Entries shown =>
(* ===== verification/Routing.v ===== *)
(** * Route tables

    What [axum::Router] makes of the route tables of
    [crates/services/safety-kernel/src/main.rs] and
    [crates/services/transparency-log/src/router.rs]: a path is matched against the
    patterns, a method against the row, and the layers see the request before the
    table does.  The tables themselves are in [LogHttp] and [KernelService].  The
    matching and the percent-decoding are the framework's: parameters, with the
    documented matching rule ([path_captures]) as their law. *)

From S2P Require Import Prelude RustStr Float64 Crates Merkle Json Client TlogClient Async Pool.

#[local] Open Scope string_scope.

(** ** Requests as they arrive *)

Inductive Method := GET | HEAD | POST | OtherMethod (name : string).

#[export] Instance method_eq_dec : EqDecision Method.
Proof. solve_decision. Defined.

Record Incoming := { in_method : Method; in_path : string; in_http : HttpRequest }.

(** ** Patterns *)

Inductive Segment := Fixed (s : string) | Capture (name : string).

(** [{name}] captures one non-empty segment. *)
Definition segment (s : string) : Segment :=
  match s with
  | String "{" t =>
    match string_rev t with String "}" n => Capture (string_rev n) | _ => Fixed s end
  | _ => Fixed s
  end.

Definition segments (pattern : string) : list Segment := segment <$> split_on "/"%char pattern.

Fixpoint captures (ps : list Segment) (segs : list string) : option (list string) :=
  match ps, segs with
  | [], [] => Some []
  | Fixed s :: ps, t :: segs => if String.eqb s t then captures ps segs else None
  | Capture _ :: ps, t :: segs =>
    if is_empty t then None else cons t <$> captures ps segs
  | _, _ => None
  end.

(** The segments of [path] that [pattern] captures, if it matches. *)
Definition path_captures (pattern path : string) : option (list string) :=
  captures (segments pattern) (split_on "/"%char path).

(** ** The framework *)

(** [at_path patterns path] is the position of the matching pattern with the raw
    captures; [percent_decode] fails on what is not UTF-8, which [Path] answers with
    [path_rejection]; [body_limit] is the answer of [RequestBodyLimitLayer] to a request
    it does not let through. *)
Class AxumRouting := {
  at_path : list string -> string -> option (nat * list string);
  percent_decode : string -> option string;
  path_rejection : list (option string) -> N * string;
  body_limit : N -> HttpRequest -> option Response
}.

(** A member of a query that is given once. *)
Definition query_one (name : string) (q : list (string * string)) : option string :=
  match filter (fun kv => fst kv = name) q with [(_, v)] => Some v | _ => None end.

(** A [Query] that cannot be read as the service's one query type. *)
Class AxumQuery := query_rejection : list (string * string) -> N * string.

Class AxumRoutingLaws `{AxumRouting} : Prop := {
  at_path_sound : forall ps path i caps, at_path ps path = Some (i, caps) ->
    exists p, ps !! i = Some p /\ path_captures p path = Some caps;
  at_path_complete : forall ps path i p caps,
    ps !! i = Some p -> path_captures p path = Some caps -> is_Some (at_path ps path);
  percent_decode_literal : forall s,
    utf8 s = true -> string_forall (fun a => negb (Ascii.eqb a "%"%char)) s = true -> percent_decode s = Some s
}.

(** ** Dispatch *)

Record Row (X : Type) := { pattern : string; row_method : Method; row_handler : X }.
Arguments pattern {X}.
Arguments row_method {X}.
Arguments row_handler {X}.
Arguments Build_Row {X}.

(** [get(h)] answers [HEAD] too. *)
Definition answers_method (row m : Method) : bool :=
  bool_decide (m = row) || bool_decide (row = GET /\ m = HEAD).

Inductive Dispatch (X : Type) :=
| NoRoute
| WrongMethod
| Routed (h : X) (params : list (option string)).
Arguments NoRoute {X}.
Arguments WrongMethod {X}.
Arguments Routed {X}.

Section Routing.
Context `{AxumRouting}.

Definition dispatch {X} (table : list (Row X)) (m : Method) (path : string) : Dispatch X :=
  match at_path (pattern <$> table) path with
  | None => NoRoute
  | Some (i, caps) =>
    match table !! i with
    | None => NoRoute
    | Some row =>
      if answers_method (row_method row) m then Routed (row_handler row) (percent_decode <$> caps)
      else WrongMethod
    end
  end.

Context `{SerdeJson} `{Axum}.

(** The answer to a [HEAD] keeps the status only. *)
Definition without_body (m : Method) (r : res Empty_set Response) : res Empty_set Response :=
  match m, r with
  | HEAD, Ok resp => Ok (text_response (status resp) "")
  | _, _ => r
  end.

(** The limit comes before the table. *)
Definition limited {W} (max : N) (req : HttpRequest) (p : prog W Empty_set Response)
    : prog W Empty_set Response :=
  match body_limit max req with Some resp => Done (Ok resp) | None => p end.

Definition served {W X} (table : list (Row X))
    (handle : X -> list (option string) -> prog W Empty_set Response) (inc : Incoming)
    : prog W Empty_set Response :=
  match dispatch table (in_method inc) (in_path inc) with
  | NoRoute => Done (Ok (text_response 404 ""))
  | WrongMethod => Done (Ok (text_response 405 ""))
  | Routed h params => prog_then (without_body (in_method inc)) (handle h params)
  end.

End Routing.

(** ** Unambiguous tables *)

Fixpoint overlap (ps qs : list Segment) : bool :=
  match ps, qs with
  | [], [] => true
  | Fixed s :: ps, Fixed t :: qs => String.eqb s t && overlap ps qs
  | Fixed s :: ps, Capture _ :: qs | Capture _ :: ps, Fixed s :: qs => negb (is_empty s) && overlap ps qs
  | Capture _ :: ps, Capture _ :: qs => overlap ps qs
  | _, _ => false
  end.

(** No two patterns of the table match one path. *)
Fixpoint unambiguous (ps : list string) : bool :=
  match ps with
  | [] => true
  | p :: ps => forallb (fun q => negb (overlap (segments p) (segments q))) ps && unambiguous ps
  end.

Lemma captures_overlap ps qs segs c d :
  captures ps segs = Some c -> captures qs segs = Some d -> overlap ps qs = true.
Proof.
  revert qs segs c d. induction ps as [|[s|n] ps IH]; intros [|[t|n'] qs] [|x segs] c d; simpl; try done.
  - destruct (String.eqb_spec s x) as [->|]; [|done]. destruct (String.eqb_spec t x) as [->|]; [|done].
    rewrite String.eqb_refl. apply IH.
  - destruct (String.eqb_spec s x) as [->|]; [|done]. destruct (is_empty x); [done|]. simpl.
    intros Hc (d' & Hd & _)%fmap_Some. by eapply IH.
  - destruct (String.eqb_spec t x) as [->|]; [|by destruct (is_empty x)]. destruct (is_empty x); [done|]. simpl.
    intros (c' & Hc & _)%fmap_Some Hd. by eapply IH.
  - destruct (is_empty x); [done|]. intros (c' & Hc & _)%fmap_Some (d' & Hd & _)%fmap_Some. by eapply IH.
Qed.

Lemma unambiguous_position ps i j p q path c d :
  unambiguous ps = true -> ps !! i = Some p -> ps !! j = Some q ->
  path_captures p path = Some c -> path_captures q path = Some d -> i = j.
Proof.
  intros Hu Hi Hj Hp Hq. pose proof (captures_overlap _ _ _ _ _ Hp Hq) as Ho.
  pose proof (captures_overlap _ _ _ _ _ Hq Hp) as Ho'.
  revert i j Hi Hj. induction ps as [|a ps IH]; intros [|i] [|j] Hi Hj; simplify_eq/=; try done;
    apply andb_true_iff in Hu as [Ha Hu].
  - rewrite forallb_forall in Ha. specialize (Ha q). rewrite Ho in Ha.
    discriminate Ha. by apply list_elem_of_In, list_elem_of_lookup_2 with j.
  - rewrite forallb_forall in Ha. specialize (Ha p). rewrite Ho' in Ha.
    discriminate Ha. by apply list_elem_of_In, list_elem_of_lookup_2 with i.
  - f_equal. by apply IH.
Qed.

(** *** Patterns without captures *)

Definition is_fixed (g : Segment) : bool := match g with Fixed _ => true | Capture _ => false end.

Lemma segment_fixed s t : segment s = Fixed t -> t = s.
Proof.
  destruct s as [|a s]; simpl; [by intros [= <-]|].
  intros Hs. repeat case_match; by simplify_eq.
Qed.

Lemma split_on_inj c s t : split_on c s = split_on c t -> s = t.
Proof.
  revert t. induction s as [|a s IH]; intros [|b t]; simpl; [done|..].
  - destruct (split_on_cons c t) as (p & ps & ->). by destruct (Ascii.eqb b c).
  - destruct (split_on_cons c s) as (p & ps & ->). by destruct (Ascii.eqb a c).
  - destruct (split_on_cons c s) as (p & ps & Es). destruct (split_on_cons c t) as (q & qs & Et).
    destruct (Ascii.eqb_spec a c) as [->|]; destruct (Ascii.eqb_spec b c) as [->|];
      rewrite ?Es, ?Et; intros Heq; simplify_eq.
    + f_equal. apply IH. by rewrite Es, Et.
    + f_equal. apply IH. by rewrite Es, Et.
Qed.

Lemma captures_fixed l segs caps :
  forallb is_fixed (segment <$> l) = true -> captures (segment <$> l) segs = Some caps -> segs = l /\ caps = [].
Proof.
  revert segs caps. induction l as [|x l IH]; intros [|t segs] caps; simpl; try done.
  - by intros _ [= <-].
  - by destruct (segment x).
  - destruct (segment x) as [s|] eqn:Ex; [|done]. apply segment_fixed in Ex as ->. simpl.
    destruct (String.eqb_spec x t) as [->|]; [|done]. by intros Hf [-> ->]%IH.
Qed.

(** Such a pattern matches itself only. *)
Lemma path_captures_fixed pattern path caps :
  forallb is_fixed (segments pattern) = true -> path_captures pattern path = Some caps ->
  path = pattern /\ caps = [].
Proof. intros Hf [Hs ->]%captures_fixed; [|done]. split; [|done]. by apply split_on_inj in Hs. Qed.

Section Laws.
Context `{AxumRoutingLaws}.

(** A row is reached by exactly the paths its pattern matches. *)
Lemma dispatch_row {X} (table : list (Row X)) m path i row caps :
  unambiguous (pattern <$> table) = true -> table !! i = Some row ->
  path_captures (pattern row) path = Some caps ->
  dispatch table m path =
    if answers_method (row_method row) m then Routed (row_handler row) (percent_decode <$> caps) else WrongMethod.
Proof.
  intros Hu Hi Hc. assert ((pattern <$> table) !! i = Some (pattern row)) as Hp
    by by rewrite list_lookup_fmap, Hi.
  destruct (at_path_complete _ _ _ _ _ Hp Hc) as [[j caps'] Hat]. unfold dispatch. rewrite Hat.
  destruct (at_path_sound _ _ _ _ Hat) as (q & Hq & Hc').
  assert (i = j) as <- by (by eapply unambiguous_position). rewrite Hi.
  rewrite Hp in Hq. injection Hq as <-. by simplify_eq.
Qed.

Lemma dispatch_inv {X} (table : list (Row X)) m path h params :
  dispatch table m path = Routed h params ->
  exists row caps, row ∈ table /\ row_handler row = h /\ answers_method (row_method row) m = true /\
    path_captures (pattern row) path = Some caps /\ params = percent_decode <$> caps.
Proof.
  unfold dispatch. destruct (at_path _ _) as [[i caps]|] eqn:Hat; [|done].
  destruct (at_path_sound _ _ _ _ Hat) as (q & Hq & Hc).
  destruct (table !! i) as [row|] eqn:Hi; [|done]. destruct (answers_method _ _) eqn:Hm; [|done].
  intros [= <- <-]. exists row, caps. rewrite list_lookup_fmap, Hi in Hq. injection Hq as <-.
  split_and!; try done. by eapply list_elem_of_lookup_2.
Qed.

End Laws.

(** ** An instance: the first pattern that matches *)

Module DemoRouting.

Fixpoint first_match (i : nat) (ps : list string) (path : string) : option (nat * list string) :=
  match ps with
  | [] => None
  | p :: ps =>
    match path_captures p path with
    | Some caps => Some (i, caps)
    | None => first_match (S i) ps path
    end
  end.

Definition demo_routing : AxumRouting := {|
  at_path := first_match 0; percent_decode := Some;
  path_rejection _ := (400%N, "Invalid UTF-8 in path"); body_limit _ _ := None |}.

Lemma first_match_sound k ps path i caps : first_match k ps path = Some (i, caps) ->
  exists j p, i = (k + j)%nat /\ ps !! j = Some p /\ path_captures p path = Some caps.
Proof.
  revert k. induction ps as [|p ps IH]; intros k; simpl; [done|].
  destruct (path_captures p path) as [c|] eqn:E.
  - intros [= <- <-]. exists 0%nat, p. split; [lia|done].
  - intros (j & q & -> & Hj & Hc)%IH. exists (S j), q. split; [lia|done].
Qed.

Lemma first_match_complete k ps path i p caps :
  ps !! i = Some p -> path_captures p path = Some caps -> is_Some (first_match k ps path).
Proof.
  revert k i. induction ps as [|q ps IH]; intros k [|i] Hi Hc; simplify_eq/=.
  - rewrite Hc. by eexists.
  - destruct (path_captures q path); [by eexists|]. by eapply IH.
Qed.

Lemma demo_routing_laws : @AxumRoutingLaws demo_routing.
Proof.
  split.
  - intros ps path i caps (j & p & -> & Hj & Hc)%first_match_sound. by exists p.
  - intros ps path i p caps. apply first_match_complete.
  - done.
Qed.

End DemoRouting.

Your assignment => Your reply is to repeat, unchanged, the lines above running from the one with "Definition without_body (m" up to and including the one with "WrongMethod => Done".

Finished exercise =>
Definition without_body (m : Method) (r : res Empty_set Response) : res Empty_set Response :=
  match m, r with
  | HEAD, Ok resp => Ok (text_response (status resp) "")
  | _, _ => r
  end.

(** The limit comes before the table. *)
Definition limited {W} (max : N) (req : HttpRequest) (p : prog W Empty_set Response)
    : prog W Empty_set Response :=
  match body_limit max req with Some resp => Done (Ok resp) | None => p end.

Definition served {W X} (table : list (Row X))
    (handle : X -> list (option string) -> prog W Empty_set Response) (inc : Incoming)
    : prog W Empty_set Response :=
  match dispatch table (in_method inc) (in_path inc) with
  | NoRoute => Done (Ok (text_response 404 ""))
  | WrongMethod => Done (Ok (text_response 405 ""))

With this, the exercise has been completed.